When it comes to behaviour regarding the invasion of our personal space, we have improved little - if at all - over the centuries. For an airliner to have to divert recently because of a spat between two "cattle class" passengers over leg room is a case in point.
Tired of having to put up with the reclining seat in front, a man invested $26.30 on a knee defender device that clamps on to the tray table, preventing the woman in front from reclining her seat. As a result, the passenger whose seat was blocked lost her cool and threw a glass of water over the guy.
Yeah, well, I guess that's one way to solve a problem, but come on, 10668m (35,000ft) in the air is not the place to do it.
Basically, any item, be it knee defenders, crescent spanners or whatever, that are intended to modify the working of an aircraft in any way, especially those that elicit silly games, thus compromising the safety of the flight, should be forbidden. Period.
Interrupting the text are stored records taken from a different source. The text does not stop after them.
(** After a request that was served, the next request for the same title
    is a cache hit: provided the catalog reads meet no fault, the id has
    no entry eligible for eviction and every entry points at its own
    store path, the next request streams a file that exists, without
    asking TMDB and without a download. *)
Theorem handler_served_then_hit (cfg : config) (e e' : environment) (rq : http_request)
    (range' : option string) (w w' : world) (resp : response) :
  gv_find (env_read e) = false → gv_save (env_read e) = false →
  gv_find (env_read e') = false → gv_save (env_read e') = false →
  not_evictable (contentId_of rq) (catalog w) →
  paths_own cfg (catalog w) →
  handle cfg e rq w = Some (resp, w') →
  served resp →
  ∃ p,
    is_Some (files w' !! p) ∧
    handle cfg e' {| rq_type := rq_type rq; rq_id := rq_id rq; rq_range := range' |} w' =
    Some (streamVideoFile (files w') p range',
          (getVideoInfo (env_read e') (env_now e') (contentId_of rq) w').2).
Proof.
  intros Hf Hs Hf' Hs' Hne Hpo H Hserved.
  apply handle_cases in H. cbv zeta in H.
  pose proof (getVideoInfo_frame (env_read e) (env_now e) (contentId_of rq) w)
    as [Hfiles _].
  destruct H as [(info & Hhit & -> & ->)|[(_ & -> & H)|(Hmiss & H)]].
  - apply getVideoInfo_hit in Hhit as (r & Hr & Hp & Hfile & Hcat).
    exists (vi_path info). split; [by rewrite Hfiles|].
    apply (handle_hit cfg e' {| rq_type := rq_type rq; rq_id := rq_id rq;
                                rq_range := range' |}).
    by eapply getVideoInfo_hit_again.
  - exfalso.
    destruct H as [(? & _ & ->)|[(? & ? & _ & _ & ->)|[(? & ? & _ & _ & ->)|
                   (? & ? & _ & _ & ->)]]];
      first [by eapply served_not_found | by eapply served_failure].
  - destruct H as (cd & results & trailer & s & t & _ & _ & Hrun & Hinvs & -> & H).
    destruct H as [(p & Hpc & ->)|(err & _ & ->)];
      [|by destruct (served_failure _ Hserved)].
    destruct (getVideoInfo_miss _ (env_now e) (contentId_of rq) w Hf Hs Hmiss)
      as [Hin Hcat].
    assert (Hne1 : not_evictable (contentId_of rq)
              (catalog (getVideoInfo (env_read e) (env_now e) (contentId_of rq) w).2)).
    { destruct Hcat as [-> | ->]; [done | by apply deactivate_not_evictable]. }
    assert (Hpo1 : paths_own cfg
              (catalog (getVideoInfo (env_read e) (env_now e) (contentId_of rq) w).2)).
    { destruct Hcat as [-> | ->]; [done | by apply deactivate_paths_own]. }
    assert (Hprio : priority_or_1 (metadata_of rq cd) ≠ 1) by done.
    destruct (download_returned_committed cfg _ _ _ _ _ _ s t p Hin Hne1 Hpo1 Hprio
                Hrun Hinvs Hpc (served_exists _ _ _ Hserved)) as [-> Hc].
    exists (getVideoPath cfg (contentId_of rq)). split; [by destruct Hc as (_ & _ & ?)|].
    apply (handle_hit cfg e' {| rq_type := rq_type rq; rq_id := rq_id rq;
                                rq_range := range' |}).
    by apply committed_hit.
Qed.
Of course the real issue here sits (excuse the pun) with the airline companies that over the years have made the space between each seat increasingly smaller.
Ironically it's actually a contradiction of our times, when people are growing larger.
What airlines should really be doing is increasing the distance between the seats and asking passengers for a little more in ticket charges. My bet is that most would willingly pay. It is well overdue for airlines to start modifying the seating to realistic proportions.
But hey, in the meantime, there is a compromise in how to deal with the pesky passenger in front of you, if you detect that they are about to settle into a long period of repose.
It's possible to put your knees discreetly up behind the seat in front, which can reduce the reclining angle just enough to make the occupant think that it's at the maximum angle.
Once they've hunkered down, you can then put your knees back down, with the satisfaction that your mission has been accomplished. It works most of the time. But c'mon, this is also childish behaviour, which I would not recommend - even if the passenger in front is really putting on a selfish display far worse than your own.
With our country's alcohol-soaked problems as they are, Countdown supermarket hasn't helped matters with last week's specials mailbox drop.
The announcement on the front page reads "Get 20% off wine when you buy 6 or more bottles".
Over 30 bottles representing as many different brands are impressively displayed, radiating out from the centre. Turn the page and you will see cartons representing a dozen different brands of beer with savings of between $2.99 and $8.99. It doesn't take a rocket scientist to see that such promotions encourage many people to buy alcohol in bulk - which can in turn lead them to drinking in bulk.
For some, the ad could simply present an opportunity to buy a couple of bottles and maybe a beer pack for the coming festive season.
Far more likely, though, that many consumers will grab the chance to stock up just for the weekend.
Business is business, and Countdown deserves 10 out of 10 for effective marketing, but for consideration for the betterment of the community - zero.
Oh dear, a reader has taken issue with my light-hearted article on Candy Crush "addiction" last week, politely asking me "not to generalise in such an offensive fashion by suggesting that women who look at their phones are playing silly games" and that she "would sooner gnaw (her) arm off than waste even a second on that nonsense".
Oh come on, woman, loosen up. The article was in light humour. In this troubled world, it is good to have a laugh now and then, which was solely the purpose of this article.
• Brian Holden has lived in Rotorua for most of his life and has recently celebrated 10 years' writing And Another Thing.